The trade-off is that the full resolution -d white balanced image offers up to four times as many samples, but it is affected by larger differences in diffraction and aberrations due to the wider frequency bands observed. Single channel analysis has only 1/4 the samples but it is less affected by differences in diffraction and aberrations.
Agreed. As explained above, my but feeling is that the single-channel analysis would be safer overall (especially in the presence of CA), and that the larger number of samples in the white-balanced image would only start making a meaningful difference when the noise levels are very high. Again, more experiments for me
White balancing, in itself, does not affect edge sharpness, so a perfectly white-balanced mosaiced edge image will probably produce a weighted MTF curve (25% red curve, 50% green curve, 25% blue curve).
Why 'mosaiced'? To produce such an image I would suggest the dcraw -d switch (as opposed to -D) because -D does not subtract the black point (immaterial for most Nikons other than the D5300 but quite critical for many other brands) and it does not allow for white balancing by dcraw - which introduces several more steps to generating the TIFF to feed MTFMapper. Since DPR says that they measure the illuminant color temperature and set it right in-camera, dcraw -d -w will produce the undemosaiced white balanced raw data required (-4 and -T will ensure that no gamma or scaling is applied and the output will be a 16-bit tiff file).
Agreed. By "mosaiced" I simply meant "dcraw -d" or "dcraw -D", as opposed to a demosaiced image. Once we introduce demosaicing, all bets are off (as shown above in the extreme CA case).
If absolute accuracy is important, and multiple images are available, then repeated measurements followed by single-channel analysis (e.g., mtf mapper's "--bayer green" option) would be the best strategy.

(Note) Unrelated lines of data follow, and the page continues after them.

(** The loop keeps the longest source that is a prefix: [id] if it is not beaten
    by one of [nodes]. *)
Lemma search_nodes_spec search nodes remaining id :
  1 ≤ remaining →
  let found := search_nodes search nodes remaining id in
  (found = id ∧ ∀ id' node, (id', node) ∈ nodes → path_has_prefix (source_of node) search = true →
     length (source_of node) + remaining ≤ length search) ∨
  ∃ node, (found, node) ∈ nodes ∧ path_has_prefix (source_of node) search = true ∧
    length search < length (source_of node) + remaining ∧
    ∀ id' node', (id', node') ∈ nodes → path_has_prefix (source_of node') search = true →
      length (source_of node') ≤ length (source_of node).
Proof.
  revert remaining id. induction nodes as [|[x node] nodes IH]; intros remaining id H1;
    cbn -[Nat.ltb].
  { left. split; [done|]. set_solver. }
  change (path_components (p_source (pn_project node))) with (source_of node).
  destruct (path_has_prefix (source_of node) search) eqn:Hp.
  2: { destruct (IH remaining id H1) as [[-> Hall]|(n & Hin & Hn & Hr & Hall)].
       - left. split; [done|]. intros id' n [[= -> ->]|Hin]%elem_of_cons Hpre; [congruence|eauto].
       - right. exists n. split; [by right|]. split; [done|]. split; [done|].
         intros id' n' [[= -> ->]|Hin']%elem_of_cons Hpre; [congruence|eauto]. }
  pose proof Hp as [rest Hrest]%path_has_prefix_true.
  rewrite (relative_to_below _ _ rest) by (by apply path_strip_prefix_Some).
  assert (length search = length (source_of node) + length rest) as Hlen
    by (by rewrite Hrest, length_app).
  destruct (decide (length rest = 0)) as [H0|H0].
  { right. exists node. split; [left|]. split; [done|]. split; [lia|].
    intros id' n' _ [r Hr]%path_has_prefix_true.
    apply (f_equal length) in Hr. rewrite length_app in Hr. lia. }
  destruct (Nat.ltb_spec (length rest) remaining) as [Hlt|Hge].
  - right. destruct (IH (length rest) x ltac:(lia)) as [[-> Hall]|(n & Hin & Hn & Hr & Hall)].
    + exists node. split; [left|]. split; [done|]. split; [lia|].
      intros id' n' [[= -> ->]|Hin]%elem_of_cons Hpre; [done|].
      specialize (Hall _ _ Hin Hpre). lia.
    + exists n. split; [by right|]. split; [done|]. split; [lia|].
      intros id' n' [[= -> ->]|Hin']%elem_of_cons Hpre; [lia|eauto].
  - destruct (IH remaining id H1) as [[-> Hall]|(n & Hin & Hn & Hr & Hall)].
    + left. split; [done|]. intros id' n [[= -> ->]|Hin]%elem_of_cons Hpre; [lia|eauto].
    + right. exists n. split; [by right|]. split; [done|]. split; [done|].
      intros id' n' [[= -> ->]|Hin']%elem_of_cons Hpre; [lia|eauto].
Qed.
(** ** The builder *)

(** [CommandLineParseResult]; [command] is only set by [get_command_line] *)
Record CommandLineParseResult : Type := mkCommandLine {
  cl_command : option TaskArg;
  cl_args : option (list TaskArg);
  cl_env : option EnvMap;
  cl_requires_shell : bool;
}.

Definition CommandLine_default : CommandLineParseResult := mkCommandLine None None None false.

(** [ConfigChain] *)
Record ConfigChain : Type := mkConfigChain {
  link_config : TaskConfig;
  link_inherited : bool;
}.

(** The configurations of a task: the inherited ones, then its own. *)
Definition task_configs (local_tasks : gmap Id TaskConfig) (global_tasks : gmap Id (list TaskConfig))
  (task_id : Id) : list ConfigChain :=
  (((λ config, mkConfigChain config true) <$> default [] (global_tasks !! task_id)) ++
   match local_tasks !! task_id with Some config => [mkConfigChain config false] | None => [] end)%list.

(** [extract_config]: a task comes after the task it extends.  Nothing bounds the
    recursion but [fuel]. *)
Fixpoint extract_config (fuel : nat) (local_tasks : gmap Id TaskConfig)
  (global_tasks : gmap Id (list TaskConfig)) (task_id : Id) : result (list ConfigChain) :=
  match fuel with
  | 0 => OutOfFuel
  | S fuel' =>
      ofold (λ stack link,
        match cfg_extends (link_config link) with
        | Some extend_task_id =>
            let? extended_stack := extract_config fuel' local_tasks global_tasks extend_task_id in
            match extended_stack with
            | [] => Err (RTasksBuilder (UnknownExtendsSource task_id extend_task_id))
            | _ :: _ => Ok (stack ++ extended_stack ++ [link])%list
            end
        | None => Ok (stack ++ [link])%list
        end) [] (task_configs local_tasks global_tasks task_id)
  end.

(** [TasksBuilder], with the parts of [TasksBuilderContext] that are not behind
    [TasksHost] *)
Record TasksBuilder : Type := mkTasksBuilder {
  tb_enabled_toolchains : list Id;
  tb_monorepo : bool;
  tb_project_id : Id;
  tb_project_dependencies : list ProjectDependencyConfig;
  tb_project_env : gmap string (option string);
  tb_project_source : WorkspaceRelativePath;
  tb_project_toolchains : list Id;
  tb_implicit_deps : list TaskDependency;
  tb_implicit_inputs : list Input;
  tb_task_ids : gset Id;
  tb_global_tasks : gmap Id (list TaskConfig);
  tb_local_tasks : gmap Id TaskConfig;
  tb_shared_task_options : list TaskOptionsConfig;
  tb_filters : option ProjectWorkspaceInheritedTasksConfig;
}.

(** [TasksBuilder::new] *)
Definition TasksBuilder_new (project_id : Id) (project_dependencies : list ProjectDependencyConfig)
  (project_source : WorkspaceRelativePath) (project_toolchains enabled_toolchains : list Id)
  (monorepo : bool) : TasksBuilder :=
  mkTasksBuilder enabled_toolchains monorepo project_id project_dependencies ∅ project_source
    project_toolchains [] [] ∅ ∅ ∅ [] None.
(** Whether the built task runs in a shell. *)
Lemma built_shell (s : OptionsState) script syntax cs d :
  o_shell (os_options s) = last_set (λ c, Some <$> oc_shell c) d cs →
  os_shell_disabled s = last_set (λ c, negb <$> oc_shell c) false cs →
  match negb (os_shell_disabled s) && syntax, script with
  | false, None => o_shell (os_options s)
  | _, _ => Some true
  end = shell_of script syntax cs d.
Proof.
  intros -> ->. unfold shell_of.
  assert (∀ B (g : bool → B) d, last_set (λ c, g <$> oc_shell c) d cs =
    match last (omap oc_shell cs) with Some shell => g shell | None => d end) as Hlast.
  { intros B g d'. unfold last_set. induction cs as [|c cs IH] using rev_ind; [done|].
    rewrite !omap_app. cbn. destruct (oc_shell c); cbn; [by rewrite !last_snoc|by rewrite !app_nil_r]. }
  rewrite !Hlast. by destruct script, (last (omap oc_shell cs)) as [[]|], syntax.
Qed.

(** The flags of the state, from what was configured. *)
Lemma merged_flags id s cs s' :
  ofold (merge_options id) s cs = Ok s' →
  os_set_run_in_ci s' =
    match last (omap oc_run_in_ci cs) with Some _ => true | None => os_set_run_in_ci s end ∧
  os_shell_disabled s' = last_set (λ c, negb <$> oc_shell c) (os_shell_disabled s) cs.
Proof.
  intros Hs. split.
  - revert s' Hs. induction cs as [|c cs IH] using rev_ind; intros s' Hs; [cbn in Hs; by step_ok|].
    rewrite ofold_app in Hs. step_ok. cbn [ofold] in Hs. step_ok. specialize (IH a eq_refl).
    rewrite omap_app. cbn [omap list_omap]. unfold merge_options in E0. step_ok.
    cbn [os_set_run_in_ci]. destruct (oc_run_in_ci c); [by rewrite last_snoc|by rewrite app_nil_r].
  - refine (ofold_last_set os_shell_disabled _ _ _ _ _ _ Hs).
    intros x c x' Hstep. unfold merge_options in Hstep. step_ok. cbn. by destruct (oc_shell c).
Qed.

(** The options before what depends on the task, and the flags. *)
Lemma build_task_options_configured b id preset s :
  build_task_options b id preset = Ok s →
  ∃ links, get_config_inherit_chain b id = Ok links ∧
    let cs := (tb_shared_task_options b ++ ((λ link, cfg_options (link_config link)) <$> links))%list in
    let d := os_options (initial_options preset) in
    options_configured id cs d (os_options s) ∧
    o_shell (os_options s) = last_set (λ c, Some <$> oc_shell c) (o_shell d) cs ∧
    os_shell_disabled s = last_set (λ c, negb <$> oc_shell c) false cs ∧
    ∀ type_of, run_in_ci_of (o_interactive (os_options s)) preset type_of cs (o_run_in_ci d) =
      if os_set_run_in_ci s then o_run_in_ci (os_options s)
      else Enabled (match type_of with TypeBuild | TypeTest => true | TypeRun => false end).
Proof.
  unfold build_task_options. intros Hb. step_ok. rename a into links, E0 into Hs. exists links. split; [done|].
  generalize dependent (tb_shared_task_options b ++ ((λ link, cfg_options (link_config link)) <$> links))%list.
  intros cs Hs.
  assert (o_run_in_ci (os_options a0) = last_set oc_run_in_ci (o_run_in_ci (os_options (initial_options preset))) cs)
    as Hci by by_last_set Hs.
  assert (o_output_style (os_options a0) = last_set (λ c, Some <$> oc_output_style c)
    (o_output_style (os_options (initial_options preset))) cs) as Hstyle by by_last_set Hs.
  assert (o_shell (os_options a0) = last_set (λ c, Some <$> oc_shell c)
    (o_shell (os_options (initial_options preset))) cs) as Hshell by by_last_set Hs.
  pose proof (merged_env_files _ _ _ _ Hs) as Henv. destruct (merged_flags _ _ _ _ Hs) as [Hset Hdis].
  cbv zeta. rewrite finish_options_spec. split_and!.
  - split; cbn -[initial_options os_options last_set]; rewrite ?Hstyle; try reflexivity;
      first [exact Henv|by_last_set Hs].
  - exact Hshell.
  - etrans; [|exact Hdis]. unfold finish_options. by repeat case_match.
  - cbn -[initial_options os_options last_set]. intros type_of. unfold run_in_ci_of. rewrite <- Hci.
    unfold finish_options. destruct (o_interactive (os_options a0)).
    + case_decide as Hskip; cbn -[initial_options]; [|done].
      rewrite Hset. rewrite Hci in Hskip. unfold last_set in Hskip.
      destruct (last (omap oc_run_in_ci cs)); [done|]. by destruct preset as [[]|].
    + rewrite Hset. by destruct preset, (last (omap oc_run_in_ci cs)), type_of.
Qed.
End Options.
(* ===== verification/WorkspaceCacheFacts.v ===== *)
(** * Properties of the cached workspace graph

Reading a builder from the cache makes the same workspace graph, and a run that
follows another one in the same environment finds what it has written. *)

From S2P Require Import Prelude Errors FileSystem PooledTasks Target GraphUtils Config Constraints Dag DiGraph.
From S2P Require Import NodeMaps ProjectGraph TaskDeps ProjectBuilder WorkspaceData.
From S2P Require Import WorkspaceDataFacts TaskGraph WorkspaceGraph WorkspaceAsync WorkspaceBuilder.
From S2P Require Import WorkspaceCache Shapes.

(** ** The sequential builder *)

Section Sequential.
Context {GB : DiGraphOps (NodeState Project) DependencyScope}
  {TB : DagOps (NodeState Task) TaskDependencyType} {UB : DagUpdate TB}
  `{HP : ProjectHost, HW : WorkspaceHost, HI : IdSyntax, HC : CacheHost}.
Context (ctx : WorkspaceBuilderContext) (order : list Id → list Id).
Implicit Types (b : WorkspaceBuilder GB TB).

(** The cached builder makes the graph of the one that was written. *)
Lemma wb_build_stored {G : DiGraphOps nat DependencyScope} {D : DagOps nat DependencyScope}
  {T : DagOps nat TaskDependencyType} {M : DiGraphMap GB G} {MT : DagMap TB T} {U : DagUpdate T} b :
  wb_build (G := G) (D := D) (T := T) ctx (stored b) = wb_build ctx b.
Proof. done. Qed.

(** Loading changes neither the configuration files nor where projects are. *)
Definition same_inputs b b' : Prop :=
  config_paths b' = config_paths b ∧
  map_project_sources (project_data b') = map_project_sources (project_data b).

Lemma same_inputs_trans b1 b2 b3 : same_inputs b1 b2 → same_inputs b2 b3 → same_inputs b1 b3.
Proof. intros [H1 H2] [H3 H4]. split; congruence. Qed.

Lemma same_inputs_update b data graph id d d' :
  project_data b !! id = Some d → bd_source d' = bd_source d → data = <[id := d']> (project_data b) →
  same_inputs b (set_projects b data graph).
Proof.
  intros Hd Hs ->. split; [done|]. cbn. unfold map_project_sources. rewrite fmap_insert, Hs.
  apply insert_id. by rewrite lookup_fmap, Hd.
Qed.

Lemma load_dep_same load id index b c d b' c' :
  (∀ k b c r b' c', load k (b, c) = Ok (r, (b', c')) → same_inputs b b') →
  load_dep_step load id index (b, c) d = Ok (b', c') → same_inputs b b'.
Proof.
  intros Hload. unfold load_dep_step. destruct (decide _).
  { destruct (is_root_scope d); [by intros [= <- <-]|].
    destruct (project_data b !! _ ≫= bd_node_index); by intros [= <- <-]. }
  destruct (load (pdep_id d) (b, c)) as [[r [b1 c1]]| |] eqn:Hl; [|done..]. cbn [obind].
  apply Hload in Hl as Hs. destruct r as [[dep_id j]|]; [|by intros [= <- <-]].
  destruct (is_root_scope d); [by intros [= <- <-]|].
  destruct (would_cycle_in_scope _ _ _ _); [done|]. by intros [= <- <-].
Qed.

Lemma internal_load_same fuel k b c r b' c' :
  internal_load_project ctx fuel k (b, c) = Ok (r, (b', c')) → same_inputs b b'.
Proof.
  revert k b c r b' c'. induction fuel as [|fuel IH]; intros k b c r b' c'; [done|].
  cbn [internal_load_project]. destruct (decide _); [by intros [= _ <- _]|].
  destruct (project_data b !! _) as [d|] eqn:Hd; [|done].
  destruct (bd_node_index d); [by intros [= _ <- _]|].
  destruct (dg_add_node _ _) as [i g]. set (b1 := set_projects b _ g).
  assert (same_inputs b b1) as Hs1 by (by apply (same_inputs_update b _ g _ d (bd_set_index d i) Hd)).
  destruct (wb_build_project ctx b1 _) as [p| |]; [|done..]. cbn [obind].
  destruct (ofold _ _ _) as [[b2 c2]| |] eqn:Hf; [|done..]. cbn [obind]. intros [= _ <- _].
  eapply (same_inputs_trans b b1); [done|].
  eapply (ofold_ind (λ s, same_inputs b1 s.1)) in Hf; [exact Hf| |done].
  intros [b3 c3] x [b4 c4] _ Hs Hx. cbn in *. eapply same_inputs_trans; [exact Hs|].
  eapply load_dep_same; [exact IH|exact Hx].
Qed.

Lemma connect_same b : same_inputs b (connect_deferred_project_edges b).
Proof.
  unfold connect_deferred_project_edges. generalize (deferred_project_edges b) as edges.
  assert (same_inputs b (set_deferred b [])) as Hs by done. revert Hs.
  generalize (set_deferred b []) as x. intros x Hs edges. revert x Hs.
  induction edges as [|e edges IH]; intros x Hs; [done|]. cbn. apply IH.
  unfold connect_deferred. by destruct (would_cycle_in_scope _ _ _ _).
Qed.
(** Traversing a partition finds all that is reachable and nothing else. From
    a project of the graph, [partitioned_traverse] in either direction ends and
    returns, each once, the projects that a path of dependencies of the partition
    leads to; the project itself is not among them. *)
Theorem partition_traverse {CG : DagGraph D G} {LCG : DagGraphLaws CG LD LG}
    (g : ProjectGraph G D) project partition d :
  pg_ok g → is_Some (pg_nodes g !! p_id project) →
  ∃ ids, partitioned_traverse g project partition d = Ok ids ∧ NoDup ids ∧
    ∀ id, id ∈ ids ↔ tc (partition_towards g partition d) (p_id project) id.
Proof. apply partitioned_traverse_ok. Qed.
End Graph.

(** ** Dependencies of a task *)

(** C30: the dependencies of a built task are those its configuration describes.
    [TaskDepsBuilder::build] changes the dependencies of the task and adds
    dependencies to its project, each on the project of a dependency of the task, and
    nothing else. Each dependency of the task is a match of a configured one, listed
    once, that may be depended on: it cannot fail, it is persistent only if the task
    is, and it runs in CI when the task does, unless the task is skipped there. Every
    match of every configured dependency is there, except the task itself. What a
    configured dependency matches are the tasks of the projects its scope stands for:
    [^] and [^build] mean the dependencies of the project, together with those that
    the build itself has added so far, [~] the project, and the others a project or a
    tag. *)
Theorem task_deps_exact querent root project task project' task' :
  TaskDepsBuilder_build querent root project task = Ok (project', task') →
  extends project project' ∧
  (∀ dep, dep ∈ p_dependencies project' → dep ∈ p_dependencies project ∨
     ∃ d, d ∈ t_deps task' ∧ dep_links root (p_id project) d dep) ∧
  task' = set_deps task (t_deps task') ∧ NoDup (t_deps task') ∧
  (∀ d, d ∈ t_deps task' → ∃ c p l o, c ∈ t_deps task ∧ extends project p ∧ extends p project' ∧
     resolves querent p c l ∧ (dep_target d, o) ∈ l ∧ dep_allowed task o ∧
     dep_args d = dep_args c ∧ dep_env d = dep_env c) ∧
  (∀ c, c ∈ t_deps task → ∃ p l, extends project p ∧ extends p project' ∧ resolves querent p c l ∧
     ∀ target o, (target, o) ∈ l → is_own_task (p_id project) task target = true ∨
       ∃ d, d ∈ t_deps task' ∧ dep_target d = target ∧ dep_args d = dep_args c ∧ dep_env d = dep_env c).
Proof.
  unfold TaskDepsBuilder_build. destruct (ofold _ _ _) as [[p1 deps]| |] eqn:Hf; [|done..].
  cbn [obind]. intros [= <- <-]. cbn. destruct (dep_configs_linked _ _ _ _ _ _ Hf) as [_ Hlinked].
  destruct (dep_configs_Ok _ _ _ _ _ _ _ _ NoDup_nil_2 Hf) as (He & Hnd & _ & Hfrom & Hcov).
  split; [done|]. split; [exact Hlinked|]. split; [done|]. split; [done|]. split.
  - intros d Hd. destruct (Hfrom d Hd) as [[]%elem_of_nil|(c & p & l & Hc & Hp & Hp' & Hr & t & o & Hin & Hok)].
    apply resolved_resolves in Hr. apply check_and_create_dep_Ok in Hok as (Ha & <- & Harg & Henv & _). by exists c, p, l, o.
  - intros c Hc. destruct (Hcov c Hc) as (p & l & Hp & Hp' & Hr & Hall). apply resolved_resolves in Hr.
    exists p, l. split_and!; [done..|]. intros target o Hin. destruct (Hall target o Hin) as [?|(d & Hd & Hok)]; [by left|].
    right. exists d. apply check_and_create_dep_Ok in Hok as (_ & ? & ? & ? & _). done.
Qed.

(** ** The example workspace *)

Section Example.
#[local] Existing Instances ascii_ids.
#[local] Instance graph_project_host : ProjectHost := ex_project_host ws_linked.
#[local] Instance graph_workspace_host : WorkspaceHost := ex_workspace_host ws_linked.
#[local] Open Scope string_scope.

Abbreviation ex_graph := (WorkspaceGraph list_graph_ops list_dag_ops list_dag_ops).

(** The graph of the example keeps its invariants, and what can be evaluated on it
    holds. *)
Lemma ex_graph_ok (check : ex_graph → bool) :
  is_ok (let? b := ex_async ws_linked in let? g := wba_build (ex_ctx ws_linked) b in
         if check g then Ok tt else OutOfFuel) = true →
  ∃ g : ex_graph, pg_ok (wg_projects g) ∧ tg_ok (wg_tasks g) ∧ lookups_linked (wg_tasks g) ∧ check g = true.
Proof.
  intros (b & Hb & Hg)%is_ok_obind. apply is_ok_obind in Hg as (g & Hg & Hc).
  destruct (load_graphs_Ok 2 (λ _, 0) (λ l, l) (ex_ctx ws_linked) None b Hb) as (ps & ts & Hl & _).
  destruct (wba_build_Ok (HW := graph_workspace_host) (D := list_dag_ops) (T := list_dag_ops) (ex_ctx ws_linked) _ _ _ _ Hl eq_refl eq_refl)
    as (g' & Hg' & Hw).
  rewrite Hg in Hg'. injection Hg' as <-. exists g. split; [apply Hw|]. split; [apply Hw|].
  split; [|by destruct (check g)]. eapply workspace_lookups; [exact Hw|].
  intros p t t' d [= <-] Hd. eauto.
Qed.

(** No enumeration of a query is known, and globs are matched literally. *)
#[local] Instance ex_query_host : QueryHost := {
  LanguageType_from_str _ := None;
  LayerType_from_str _ := None;
  StackType_from_str _ := None;
  TaskType_from_str _ := None;
  QueryGlobs := list string;
  QueryGlobs_new patterns := Ok patterns;
  is_included globs s := bool_decide (s ∈ globs);
}.

#[local] Instance ex_relative_to : RelativeTo := {
  relative_to path root := path_strip_prefix root path;
}.

#[local] Instance ex_relative_to_laws : RelativeToLaws ex_relative_to.
Proof. by constructor. Qed.

(** [project=[app,lib] && alias=@org/lib] *)
Definition ex_query : string := "project=[app,lib] && projectAlias=@org/lib".

Lemma query_projects_exact_witness : ∃ (g : ex_graph) q,
  build_query ex_query = Ok q ∧
  ws_caches_ok g (wg_query_projects g q WorkspaceCaches_new).2 ∧ is_ok (wg_query_projects g q WorkspaceCaches_new).1 = true.
Proof.
  destruct (ex_graph_ok (λ g, match build_query ex_query with
    | Ok q => is_ok (wg_query_projects g q WorkspaceCaches_new).1 | _ => false end)) as (g & Hp & Ht & Hl & Hc);
    [by vm_compute|].
  destruct (build_query ex_query) as [q| |] eqn:Hq; [|done..].
  destruct (is_ok_Ok (parse_query ex_query)) as [nodes Hn]; [by vm_compute|].
  exists g, q. split; [reflexivity|]. split; [|exact Hc].
  refine (proj1 (query_projects_exact g ex_query nodes q WorkspaceCaches_new Hp Ht Hl _ Hn Hq _)).
  - by split.
  - apply ws_caches_new.
Defined.
(** [ActionGraphBuilder::internal_resolve_tasks_from_target_locator] *)
Definition resolve_tasks_from_target_locator (all_query : option string)
    (locator : TargetLocator) (allow_internal : bool) : result (list Task) :=
  match locator with
  | GlobMatch _ scope project_glob task_glob =>
      resolve_tasks_from_globs scope project_glob task_glob allow_internal
  | Qualified target =>
      let? target :=
        match project target with
        | OwnSelf =>
            let? p := get_project_from_path (e_graph E) in
            let? task_id := get_task_id target in
            Target_new (p_id p) task_id
        | _ => Ok target
        end in
      resolve_tasks_from_target all_query target allow_internal
  | DefaultProject task_id =>
      let? p := map_err (λ _, RProjectGraph (NoDefaultProjectForTask task_id))
                  (get_default_project (e_graph E)) in
      let? target := Target_new (p_id p) task_id in
      resolve_tasks_from_target all_query target allow_internal
  end.

(** The two methods, on the builder. *)
Definition internal_resolve_tasks_from_target (target : Target) (allow_internal : bool) :
  build_m (list Task) :=
  b ← get; lift (resolve_tasks_from_target (b_all_query b) target allow_internal).
(* ===== verification/BuilderFacts.v ===== *)
(** * Properties of the action graph builder

Every method of the builder keeps a graph without cycles and without two nodes
for the same action, and only ever adds to it; and the tasks it inserts are
linked to what they depend on. *)

From S2P Require Import Prelude Errors PooledTasks Target GraphUtils Config Affected.
From S2P Require Import ActionContext Action Dag Dispatcher ActionGraphBuilder.

Lemma tc_first {A} (R : relation A) x y : tc R x y → ∃ z, R x z.
Proof. destruct 1; eauto. Qed.

(** The nodes and edges of a builder's graph. *)
Abbreviation nodes_of b := (dag_nodes (b_graph b)).
Abbreviation edges_of b := (dag_edges (b_graph b)).

Section Ok.
Context `{D : DagOps ActionNode TaskDependencyType, L : !DagLaws D}.
Implicit Types (b : ActionGraphBuilder).

(** ** The invariant *)

Record builder_ok b : Prop := {
  ok_wf : dag_wf (b_graph b);
  ok_acyclic : acyclic (edge_of (edges_of b));
  (** the map of nodes is the inverse of the graph's list of nodes *)
  ok_nodes : ∀ node i, b_nodes b !! node = Some i ↔ nodes_of b !! i = Some node;
}.

Lemma builder_ok_NoDup b : builder_ok b → NoDup (nodes_of b).
Proof.
  intros Hok. apply NoDup_alt. intros i j node Hi Hj.
  apply (ok_nodes _ Hok) in Hi, Hj. congruence.
Qed.

Lemma builder_ok_new : builder_ok ActionGraphBuilder_new.
Proof.
  constructor; cbn.
  - apply dag_new_wf.
  - rewrite dag_new_edges. intros x (y & e & He)%tc_first.
    by apply not_elem_of_nil in He.
  - intros node i. by rewrite dag_new_nodes, lookup_empty, lookup_nil.
Qed.

(** ** What the methods do to a builder *)

(** The graph only grows, and so do the targets that are passed through; affected
    tracking is neither started nor stopped. *)
Record grows b b' : Prop := {
  grows_nodes : nodes_of b `prefix_of` nodes_of b';
  grows_edges : edges_of b `prefix_of` edges_of b';
  grows_passthrough : b_passthrough_targets b ⊆ b_passthrough_targets b';
  grows_query : b_all_query b' = b_all_query b;
  grows_affected : b_affected b' = None ↔ b_affected b = None;
}.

Does --bayer work with 'gray' TIFFs like those generated by dcraw -D/-d? Would --bayer green use values both in quartet location G1 and G2? Would "--bayer red" work if fed a TIFF that has just values for red in the correct location in each quartet but with the other three colors set to zero (e.g. output of RawDigger 'export to TIFF')?
Yes. It
requires a -D/-d image to work as intended, although it will still "work" on a demosaiced image (but your results will probably be worse). Keep in mind, though, that MTF Mapper will convert a demosaiced RGB input image to a grayscale image using one of the "typical" blends: 0.299R + 0.587G + 0.114B. This gives you roughly a luminance-MTF output, which is probably what most people wanted.
The "--bayer green" treats G1 and G2 as one green channel.
In theory you could feed MTF Mapper an image that is zero except at the red CFA photosite locations, but it will not work well. As I discussed above, I use all available pixels for edge orientation estimation. I also think that my thresholding and rectangle-detection code will fail quite badly on such an input. I would still recommend "dcraw -d / -D" as the preferred input when using the --bayer option.